Weight gain with advancing age is controlled by the muscarinic acetylcholine receptor M4 in male mice.

Abstract

Obesity is characterized by the excessive accumulation of adipose tissue, and it is a serious global health issue. Understanding the pathology of obesity is crucial for developing effective interventions. In this study, we investigated the role of muscarinic acetylcholine receptor M4 (mAChR-M4) in the regulation of obesity in Chrm4-knockout (M4-KO) mice. Male M4-KO mice showed higher weight gain and accumulation of white adipose tissue (WAT) with advancing age when compared to the wild-type mice.

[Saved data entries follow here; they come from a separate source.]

Lemma wp_check_policy E attr p (Q : unit -> world -> Prop) w :
  valid_attr (w_mem w) attr -> policy_wf p = true ->
  (policy_ok p (payload attr (w_mem w)) = true -> Q tt w) ->
  (policy_ok p (payload attr (w_mem w)) = false -> E) ->
  wp E (check_policy attr p) Q w.
Proof.
  intros Hv Hp HQ HE. destruct p as [|t|t n]; cbn in *.
  - by apply HQ.
  - unfold mnl_attr_validate. apply negb_true_iff in Hp. rewrite Hp. unfold wp, bind.
    rewrite validate_run by auto using type_len_nonneg. destruct (validate_ok _ _ _); cbn; auto.
  - apply andb_true_iff in Hp as [Hp%negb_true_iff ?%Z.leb_le]. unfold mnl_attr_validate2. rewrite Hp.
    unfold wp, bind. rewrite validate_run by done. destruct (validate_ok _ _ _); cbn; auto.
Qed.

(** What the entries of a table with [n] entries satisfy, [J] being known of
    every attribute that the iteration reaches. *)
Definition tb_inv (n : Z) (pol : Z -> policy) (J : list Z -> Z -> Prop) (m : list Z) (tb : tb_t) : Prop :=
  zlen tb = n /\
  forall i attr, tb !! i = Some (Some attr) ->
    valid_attr m attr /\ attr_type m attr = Z.of_nat i /\ J m attr /\
    policy_ok (pol (Z.of_nat i)) (payload attr m) = true.

Lemma tb_inv_new n pol J m : 0 <= n -> tb_inv n pol J m (tb_new n).
Proof.
  intros. split; [unfold tb_new; zl|]. intros i attr Hi.
  by apply lookup_replicate in Hi as [? _].
Qed.

Lemma tb_inv_set n pol J m tb attr :
  tb_inv n pol J m tb -> valid_attr m attr -> 0 <= attr_type m attr -> J m attr ->
  policy_ok (pol (attr_type m attr)) (payload attr m) = true ->
  tb_inv n pol J m (<[Z.to_nat (attr_type m attr) := Some attr]> tb).
Proof.
  intros [Hl Hi] Hv Ht HJ Hp. split; [unfold zlen in *; by rewrite length_insert|].
  intros i a Ha. apply list_lookup_insert_Some in Ha as [(<- & [= ->] & _)|[_ Ha]]; [|by apply Hi].
  by rewrite Z2Nat.id.
Qed.
Definition tree_proto (dir : tuple_dir) (l : list tlv) : tuple_st -> tuple_st := seq
   [on_tlv CTA_PROTO_NUM (leaf (int (fun v =>
      upd_tuple (with_tp_protonum v)
                (set_dir dir ATTR_ORIG_L4PROTO ATTR_REPL_L4PROTO (Some ATTR_MASTER_L4PROTO))))) l;
    on_tlv CTA_PROTO_SRC_PORT (leaf (int (fun v =>
      upd_tuple (with_tp_l4src v)
                (set_dir dir ATTR_ORIG_PORT_SRC ATTR_REPL_PORT_SRC (Some ATTR_MASTER_PORT_SRC))))) l;
    on_tlv CTA_PROTO_DST_PORT (leaf (int (fun v =>
      upd_tuple (upd_l4dst (set_l4dst_all v))
                (set_dir dir ATTR_ORIG_PORT_DST ATTR_REPL_PORT_DST (Some ATTR_MASTER_PORT_DST))))) l;
    on_tlv CTA_PROTO_ICMP_TYPE (leaf (int (fun v =>
      upd_tuple (upd_l4dst (set_icmp_type v)) (or_bit (attr_idx ATTR_ICMP_TYPE))))) l;
    on_tlv CTA_PROTO_ICMP_CODE (leaf (int (fun v =>
      upd_tuple (upd_l4dst (set_icmp_code v)) (or_bit (attr_idx ATTR_ICMP_CODE))))) l;
    on_tlv CTA_PROTO_ICMP_ID (leaf (int (fun v =>
      upd_tuple (with_tp_l4src v) (or_bit (attr_idx ATTR_ICMP_ID))))) l;
    on_tlv CTA_PROTO_ICMPV6_TYPE (leaf (int (fun v =>
      upd_tuple (upd_l4dst (set_icmp_type v)) (or_bit (attr_idx ATTR_ICMP_TYPE))))) l;
    on_tlv CTA_PROTO_ICMPV6_CODE (leaf (int (fun v =>
      upd_tuple (upd_l4dst (set_icmp_code v)) (or_bit (attr_idx ATTR_ICMP_CODE))))) l;
    on_tlv CTA_PROTO_ICMPV6_ID (leaf (int (fun v =>
      upd_tuple (with_tp_l4src v) (or_bit (attr_idx ATTR_ICMP_ID))))) l].

Definition tree_tuple (dir : tuple_dir) (l : list tlv) : tuple_st -> tuple_st := seq
   [on_tlv CTA_TUPLE_IP (nested (tree_ip dir)) l;
    on_tlv CTA_TUPLE_PROTO (nested (tree_proto dir)) l;
    on_tlv CTA_TUPLE_ZONE (leaf (net 2 (fun v =>
      upd_tuple (with_tp_zone v) (set_dir dir ATTR_ORIG_ZONE ATTR_REPL_ZONE None)))) l].
(** *** Helper and labels *)

Lemma strncpy_cstring n d c : cstring d = Some c -> strncpy n c = strncpy n d.
Proof.
  revert d c. induction n as [|n IH]; intros [|x d] c; cbn [cstring]; try done.
  destruct (Z.eqb_spec x 0) as [->|Hx]; [by intros [= <-]|].
  destruct (cstring d) as [e|] eqn:E; [|done]. intros [= <-]. cbn [strncpy].
  rewrite (proj2 (Z.eqb_neq x 0)) by done. by rewrite (IH d e).
Qed.

Definition help_blocks : list (nf_conntrack -> nf_conntrack) :=
  [put (attr_is_set ATTR_HELPER_NAME ct) [ATTR_HELPER_NAME]
     (with_ct_helper_name (helper_name_of (ct_helper_name ct)));
   put (attr_is_set ATTR_HELPER_NAME ct && bool_decide (is_Some (ct_helper_info ct))) [ATTR_HELPER_INFO]
     (fun c => with_ct_helper_info (slice 0 (ct_helper_info_len ct) <$> ct_helper_info ct)
                 (with_ct_helper_info_len (ct_helper_info_len ct) c))].

Lemma block_help c : on_tlv CTA_HELP (nested tree_helper) sent c = seq help_blocks c.
Proof.
  unfold on_tlv, sent, help_blocks, seq, put. rewrite find_help by done.
  destruct (attr_is_set ATTR_HELPER_NAME ct); [|done]. cbn [nested help_tlv andb foldl].
  destruct (bo_name _ Hbo) as [nm Hn].
  assert (helper_name_of (cstr_bytes (ct_helper_name ct)) = helper_name_of (ct_helper_name ct)) as E.
  { unfold helper_name_of, cstr_bytes. rewrite Hn. cbn [default]. by rewrite (strncpy_cstring _ _ _ Hn). }
  pose proof (bo_info _ Hbo) as Hi. pose proof (ok_helper_info_len _ Hok) as [Hl0 _].
  destruct (ct_helper_info ct) as [info|] eqn:Hinfo; unfold tree_helper, on_tlv;
    cbn -[helper_name_of cstr_bytes setting slice zlen]; rewrite E; [|done].
  rewrite zlen_slice; [done|done|done|apply Hi].
Qed.

Lemma bytes_words_words l : Forall word_ok l -> bytes_words (length l) (words_bytes l) = l.
Proof.
  unfold words_bytes. induction 1 as [|x l Hx _ IH]; [done|].
  cbn [length bytes_words map concat].
  rewrite take_app_length', drop_app_length' by (by rewrite length_le_enc). rewrite IH. f_equal.
  by apply le_dec_enc_small.
Qed.

Lemma splice_all d z : length d = length z -> splice 0 d z = d.
Proof.
  intros E. unfold splice. cbn [Z.to_nat take app Nat.add]. rewrite E.
  rewrite drop_ge by lia. apply app_nil_r.
Qed.

Lemma block_labels c : on_tlv CTA_LABELS (leaf tree_labels) sent c =
  put (attr_is_set ATTR_CONNLABELS ct) [ATTR_CONNLABELS] (with_ct_connlabels (ct_connlabels ct)) c.
Proof.
  unfold on_tlv, put, sent. rewrite find_labels_data by done.
  destruct (attr_is_set ATTR_CONNLABELS ct) eqn:Hb; [|done]. cbn [leaf].
  destruct (bo_labels _ Hbo Hb) as [b E]. pose proof (ok_connlabels _ Hok) as Hbm.
  unfold labels_data. rewrite E in Hbm |- *. destruct Hbm as (Hw & Hl & Hf).
  unfold tree_labels, labels_of. rewrite zlen_words_bytes, Hl.
  rewrite (proj2 (Z.eqb_neq _ 0)) by lia.
  assert (DIV_ROUND_UP (4 * bm_words b * 8) 32 = bm_words b) as ->.
  { unfold DIV_ROUND_UP. symmetry. apply (Z.div_unique _ _ _ 31); lia. }
  rewrite splice_all.
  - do 4 f_equal. destruct b as [n bits]. cbn in *. f_equal. rewrite <- (bytes_words_words bits) at 2 by done.
    f_equal. unfold zlen in Hl. lia.
  - rewrite length_replicate. pose proof (zlen_words_bytes (bm_bits b)). unfold zlen in *. lia.
Qed.

(** *** Protocol information *)

(** A piece of the protocol information that is sent, stored again. *)
Lemma int_field (b : bool) ty n l L o c :
  0 <= o -> o + Z.of_nat n <= 16 ->
  find_tlv ty l = (if b then Some (Leaf ty (le_enc n (u_get n o (ct_protoinfo ct)))) else None) ->
  on_tlv ty (leaf (int (fun v => setting L (upd_protoinfo (u_set n o v))))) l c =
  put b L (upd_protoinfo (splice o (slice o (Z.of_nat n) (ct_protoinfo ct)))) c.
Proof.
  intros Ho Hn E. unfold on_tlv, put. rewrite E. destruct b; [|done]. cbn [leaf]. unfold int, setting, upd_protoinfo.
  by rewrite (u_set_sent n o 16) by (done || apply Hok).
Qed.

Lemma net_field (b : bool) ty n l L o c :
  0 <= o -> o + Z.of_nat n <= 16 ->
  find_tlv ty l = (if b then Some (Leaf ty (le_enc n (bswap n (u_get n o (ct_protoinfo ct))))) else None) ->
  on_tlv ty (leaf (net n (fun v => setting L (upd_protoinfo (u_set n o v))))) l c =
  put b L (upd_protoinfo (splice o (slice o (Z.of_nat n) (ct_protoinfo ct)))) c.
Proof.
  intros Ho Hn E. pose proof (ok_protoinfo _ Hok) as Hp. unfold on_tlv, put. rewrite E.
  destruct b; [|done]. cbn [leaf]. unfold net, setting, upd_protoinfo.
  rewrite (net_enc n (8 * Z.of_nat n)); [|apply rd_range; [apply Hp|done|destruct Hp; lia]|done].
  unfold u_set. by rewrite (enc_get n o 16) by done.
Qed.

Lemma bytes_field (b : bool) ty l L o n c :
  find_tlv ty l = (if b then Some (Leaf ty (slice o n (ct_protoinfo ct))) else None) ->
  on_tlv ty (leaf (fun v => setting L (upd_protoinfo (splice o v)))) l c =
  put b L (upd_protoinfo (splice o (slice o n (ct_protoinfo ct)))) c.
Proof. intros E. unfold on_tlv, put. rewrite E. by destruct b. Qed.
(** C36: a verdict message is read back as written: when a verdict, a mark and a
    packet have been put into a message, [nfq_nlmsg_parse] accepts the message,
    and its table has exactly these three attributes, the integers in network
    byte order and the packet unchanged. *)
Theorem nfq_verdict_roundtrip buf q id verdict mark pkt w :
  let n := 20 + 12 + 8 + align4 (4 + zlen pkt) in
  0 <= buf -> buf + n <= zlen (w_mem w) -> zlen (w_mem w) < 2 ^ 31 - 4 -> Forall byte_ok (w_mem w) ->
  Forall byte_ok pkt -> 4 + zlen pkt < 2 ^ 16 ->
  exists w1 w2 tb,
    nfq_message buf NFQNL_MSG_VERDICT q [PutVerdict id verdict; PutMark mark; PutPkt pkt (zlen pkt)] w
      = Ok (buf, w1) /\
    nfq_nlmsg_parse buf (tb_new (NFQA_MAX + 1)) w1 = Ok (MNL_CB_OK, tb, w2) /\
    forall i, 0 <= i <= NFQA_MAX -> tb_payload tb (w_mem w1) i =
      if i =? NFQA_VERDICT_HDR then Some (rev (le_enc 4 verdict) ++ rev (le_enc 4 id))
      else if i =? NFQA_MARK then Some (rev (le_enc 4 mark))
      else if i =? NFQA_PAYLOAD then Some pkt
      else None.
Proof.
  intros n Hb Hfit Hz Hm Hpkt H16.
  pose proof (zlen_nonneg pkt) as Hp0. set (ops := [_; _; _]).
  assert (map op_tlv ops = [Leaf NFQA_VERDICT_HDR (rev (le_enc 4 verdict) ++ rev (le_enc 4 id));
            Leaf NFQA_MARK (rev (le_enc 4 mark)); Leaf NFQA_PAYLOAD pkt]) as Hops.
  { cbn [map op_tlv ops]. unfold zlen. rewrite Nat2Z.id, firstn_all. done. }
  assert (20 + tlvs_size (map op_tlv ops) = n) as Hn 
    by (rewrite Hops; change (20 + (12 + (8 + (align4 (4 + zlen pkt) + 0))) = n); lia).
  destruct (nfq_message_run buf NFQNL_MSG_VERDICT q ops w) as (w1 & Hrun & Hz1 & Hlen & _ & Hat & _);
    [lia|lia|lia|by repeat constructor|].
  assert (mem_ok w1) as Hm1.
  { refine (nfq_message_bytes buf NFQNL_MSG_VERDICT q ops _ w buf w1 Hm Hrun).
    intros p k Hin. unfold ops in Hin. rewrite !elem_of_cons, elem_of_nil in Hin.
    by destruct Hin as [?|[?|[[= -> ->]|[]]]]. }
  destruct (nfq_parse_forest buf (map op_tlv ops) w1) as (w2 & Hparse); try done; [lia|..].
  { rewrite Hops. by repeat constructor. }
  exists w1, w2, (tb_of NFQA_MAX (NFQA_MAX + 1) (offs (buf + 20) (map op_tlv ops))).
  split; [done|]. split; [done|]. intros i Hi. unfold tb_payload.
  rewrite tb_lookup; [|done|lia|by rewrite Hops; repeat constructor].
  rewrite Hops in *. cbn [attrs_at] in Hat. destruct Hat as (Ha1 & Ha2 & Ha3 & _).
  apply attr_at_payload_Leaf in Ha1, Ha2, Ha3. cbn [offs find_off tlv_type fst snd].
  rewrite !(Z.eqb_sym _ i).
  destruct (Z.eqb_spec i NFQA_PAYLOAD) as [->|]; [cbn -[tlv_size payload le_enc]; by rewrite Ha3|].
  destruct (Z.eqb_spec i NFQA_MARK) as [->|]; [cbn -[tlv_size payload le_enc]; by rewrite Ha2|].
  destruct (Z.eqb_spec i NFQA_VERDICT_HDR) as [->|]; [cbn -[tlv_size payload le_enc]; by rewrite Ha1|done].
Qed.

Lemma nfq_verdict_roundtrip_witness :
  exists w1 w2 tb,
    nfq_message 4 NFQNL_MSG_VERDICT 7 [PutVerdict 5 1; PutMark 9; PutPkt [69; 0; 0; 20; 1] 5]
      (mk_world (replicate 64 0) 0 []) = Ok (4, w1) /\
    nfq_nlmsg_parse 4 (tb_new (NFQA_MAX + 1)) w1 = Ok (MNL_CB_OK, tb, w2) /\
    tb_payload tb (w_mem w1) NFQA_PAYLOAD = Some [69; 0; 0; 20; 1] /\
    tb_payload tb (w_mem w1) NFQA_CT = None.
Proof.
  destruct (nfq_verdict_roundtrip 4 7 5 1 9 [69; 0; 0; 20; 1] (mk_world (replicate 64 0) 0 []))
    as (w1 & w2 & tb & Hrun & Hparse & Htb); try by apply bytes_okb_ok.
  - done.
  - vm_compute; discriminate.
  - done.
  - done.
  - exists w1, w2, tb. split; [exact Hrun|]. split; [exact Hparse|]. split.
    + rewrite Htb; [reflexivity|split; vm_compute; discriminate].
    + rewrite Htb; [reflexivity|split; vm_compute; discriminate].
Defined.
(* ===== verification/CtFilter.v ===== *)
(** The event filter object: [src/libnetfilter_conntrack/filter.c] and its entry
    points in [api.c].

    A value argument is the block of bytes it points to ([cvalue]).  Indexing an
    array of the filter out of its bounds is undefined. *)
From S2P Require Import Prelude CMonad Bitops CtObject CtSetter.
Open Scope c_scope.

Definition __FILTER_L4PROTO_MAX : Z := 255.
Definition __FILTER_ADDR_MAX : Z := 127.
Definition __FILTER_IPV6_MAX : Z := 20.
Definition __FILTER_MARK_MAX : Z := 127.
Definition IPPROTO_MAX : Z := 256.

Definition NFCT_FILTER_L4PROTO : Z := 0.
Definition NFCT_FILTER_L4PROTO_STATE : Z := 1.
Definition NFCT_FILTER_SRC_IPV4 : Z := 2.
Definition NFCT_FILTER_DST_IPV4 : Z := 3.
Definition NFCT_FILTER_SRC_IPV6 : Z := 4.
Definition NFCT_FILTER_DST_IPV6 : Z := 5.
Definition NFCT_FILTER_MARK : Z := 6.
Definition NFCT_FILTER_MAX : Z := 7.

(** An array of pairs with its number of used elements. *)
Record elems (A : Type) := mk_elems { e_len : Z; e_array : list (A * A) }.
Arguments mk_elems {A} _ _.
Arguments e_len {A} _.
Arguments e_array {A} _.

Record nfct_filter := mk_filter {
  f_logic : list Z;
  f_l4proto_map : list Z;
  f_l4proto_len : Z;
  f_l4proto_state : list (Z * Z);  (** [map] and [len] of each protocol *)
  f_l3proto : list (elems Z);      (** [l3proto_elems] and [l3proto], by direction *)
  f_l3proto_ipv6 : list (elems (list Z));
  f_mark : elems Z;
  f_set : list Z
}.

Definition with_f_l4proto m n (f : nfct_filter) : nfct_filter :=
  mk_filter (f_logic f) m n (f_l4proto_state f) (f_l3proto f) (f_l3proto_ipv6 f) (f_mark f) (f_set f).
Definition with_f_l4proto_state s (f : nfct_filter) : nfct_filter :=
  mk_filter (f_logic f) (f_l4proto_map f) (f_l4proto_len f) s (f_l3proto f) (f_l3proto_ipv6 f) (f_mark f) (f_set f).
Definition with_f_l3proto x (f : nfct_filter) : nfct_filter :=
  mk_filter (f_logic f) (f_l4proto_map f) (f_l4proto_len f) (f_l4proto_state f) x (f_l3proto_ipv6 f) (f_mark f) (f_set f).
Definition with_f_l3proto_ipv6 x (f : nfct_filter) : nfct_filter :=
  mk_filter (f_logic f) (f_l4proto_map f) (f_l4proto_len f) (f_l4proto_state f) (f_l3proto f) x (f_mark f) (f_set f).
Definition with_f_mark x (f : nfct_filter) : nfct_filter :=
  mk_filter (f_logic f) (f_l4proto_map f) (f_l4proto_len f) (f_l4proto_state f) (f_l3proto f) (f_l3proto_ipv6 f) x (f_set f).
Definition with_f_logic x (f : nfct_filter) : nfct_filter :=
  mk_filter x (f_l4proto_map f) (f_l4proto_len f) (f_l4proto_state f) (f_l3proto f) (f_l3proto_ipv6 f) (f_mark f) (f_set f).
Definition with_f_set x (f : nfct_filter) : nfct_filter :=
  mk_filter (f_logic f) (f_l4proto_map f) (f_l4proto_len f) (f_l4proto_state f) (f_l3proto f) (f_l3proto_ipv6 f) (f_mark f) x.

(** [*ptr] of [n] bytes at offset [o] of the value. *)
Definition val_field (o : Z) (n : nat) (value : cvalue) : M Z :=
  let! bs := val_bytes (o + Z.of_nat n) value in ret (le_dec (slice o (Z.of_nat n) bs)).
Definition val_block (o n : Z) (value : cvalue) : M (list Z) :=
  let! bs := val_bytes (o + n) value in ret (slice o n bs).

Definition filter_attr : Type := nfct_filter -> cvalue -> M nfct_filter.

Definition filter_attr_l4proto : filter_attr := fun filter value =>
  if __FILTER_L4PROTO_MAX <=? f_l4proto_len filter then ret filter else
  let! p := val_u 4 value in
  let p := sint 32 p in
  let! map := set_bit p (f_l4proto_map filter) in
  ret (with_f_l4proto map (wrap 32 (f_l4proto_len filter + 1)) filter).

Definition filter_attr_l4proto_state : filter_attr := fun filter value =>
  let! proto := val_field 0 2 value in
  let! state := val_field 2 2 value in
  match f_l4proto_state filter !! Z.to_nat proto with
  | Some (map, len) =>
      if state <? 16 then
        ret (with_f_l4proto_state
               (<[Z.to_nat proto := (wrap 16 (Z.lor map (Z.shiftl 1 (Z.land state 15))), wrap 16 (len + 1))]>
                  (f_l4proto_state filter)) filter)
      else ub
  | None => ub
  end.

(** The element after the last used one, unless the array is full. *)
Definition push {A} (max : Z) (x : A * A) (e : elems A) : elems A :=
  if max <=? e_len e then e
  else mk_elems (wrap 32 (e_len e + 1)) (<[Z.to_nat (e_len e) := x]> (e_array e)).

Definition filter_attr_ipv4 (d : nat) : filter_attr := fun filter value =>
  match f_l3proto filter !! d with
  | None => ub
  | Some e =>
      if __FILTER_ADDR_MAX <=? e_len e then ret filter else
      let! addr := val_field 0 4 value in
      let! mask := val_field 4 4 value in
      ret (with_f_l3proto (<[d := push __FILTER_ADDR_MAX (addr, mask) e]> (f_l3proto filter)) filter)
  end.

Definition filter_attr_src_ipv4 : filter_attr := filter_attr_ipv4 0.
Definition filter_attr_dst_ipv4 : filter_attr := filter_attr_ipv4 1.

Definition filter_attr_ipv6 (d : nat) : filter_attr := fun filter value =>
  match f_l3proto_ipv6 filter !! d with
  | None => ub
  | Some e =>
      if __FILTER_IPV6_MAX <=? e_len e then ret filter else
      let! addr := val_block 0 16 value in
      let! mask := val_block 16 16 value in
      ret (with_f_l3proto_ipv6 (<[d := push __FILTER_IPV6_MAX (addr, mask) e]> (f_l3proto_ipv6 filter)) filter)
  end.

Definition filter_attr_src_ipv6 : filter_attr := filter_attr_ipv6 0.
Definition filter_attr_dst_ipv6 : filter_attr := filter_attr_ipv6 1.
(** *** The loop over the host *)

(** The transitions of the host state machine. *)
Definition host_edge (s s' : http_host_state) : bool :=
  match s, s' with
  | (s_http_userinfo | s_http_userinfo_start), (s_http_host_start | s_http_userinfo)
  | s_http_host_start, (s_http_host_v6_start | s_http_host)
  | s_http_host, (s_http_host | s_http_host_port_start)
  | s_http_host_v6_end, s_http_host_port_start
  | s_http_host_v6, (s_http_host_v6_end | s_http_host_v6 | s_http_host_v6_zone_start)
  | s_http_host_v6_start, s_http_host_v6
  | s_http_host_v6_zone, (s_http_host_v6_end | s_http_host_v6_zone)
  | s_http_host_v6_zone_start, s_http_host_v6_zone
  | (s_http_host_port | s_http_host_port_start), s_http_host_port => true
  | _, s_http_host_dead => true
  | _, _ => false
  end.

Lemma http_parse_host_char_edge s ch : host_edge s (http_parse_host_char s ch) = true.
Proof. unfold http_parse_host_char. destruct s; simpl; repeat case_match; done. Qed.

(** States before the first character of the host name. *)
Definition host_empty (s : http_host_state) : bool :=
  match s with
  | s_http_userinfo_start | s_http_userinfo | s_http_host_start | s_http_host_v6_start => true
  | _ => false
  end.

(** The fields that end at the current position at the latest. *)
Definition active (s : http_host_state) (uf : Z) : bool :=
  (uf =? UF_HOST) ||
  match s with
  | s_http_host_port => uf =? UF_PORT
  | s_http_userinfo => uf =? UF_USERINFO
  | _ => false
  end.

Definition host_field_ok (p : Z) (s : http_host_state) (uf : Z) : url_field -> Prop :=
  within (if (uf =? UF_HOST) && host_empty s then 0 else min_len N)
         (if active s uf then p else N).

Definition host_inv (p : Z) (s : http_host_state) (u : http_parser_url) : Prop :=
  zlen (field_data u) = UF_MAX /\
  (forall uf, 0 <= uf < UF_MAX -> has_field u uf = true ->
     host_field_ok p s uf (field u uf)) /\
  (forall uf, active s uf = true -> has_field u uf = true) /\
  (host_empty s = true -> len (field u UF_HOST) = 0).

(** Every update of the loop leaves [u] or replaces one field and sets its bit. *)
Definition host_put (uf : Z) (f : url_field) (u : http_parser_url) : http_parser_url :=
  set_field_bit uf (write_field uf f u).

The M4-KO mice also showed increased leptin expression at both the transcription and translation levels. RNA sequencing and quantitative reverse transcription polymerase chain reaction analyses of subcutaneous adipose tissues revealed that the expression of WAT marker genes was significantly enhanced in the M4-KO mice. In contrast, the expression levels of brown adipose tissue/beige adipose tissue markers were strongly decreased in the M4-KO mice. To identify the Chrm4-expressing cell types, we generated Chrm4-mScarlet reporter mice and examined the localization of the mScarlet fluorescent signals in subcutaneous tissues. Fluorescent signals were prominently detected in WAT and mesenchymal stem cells. Additionally, we also found that choline acetyltransferase was expressed in macrophages, suggesting their involvement in acetylcholine (ACh) secretion. Corroborating this notion, we were able to quantitatively measure the ACh in subcutaneous tissues by liquid chromatography tandem mass spectrometry. Collectively, our findings suggest that endogenous ACh released from macrophages maintains the homeostasis of adipose cell growth and differentiation via mAChR-M4 in male mice. This study provides new insights into the molecular mechanisms underlying obesity and potential targets for therapeutic interventions.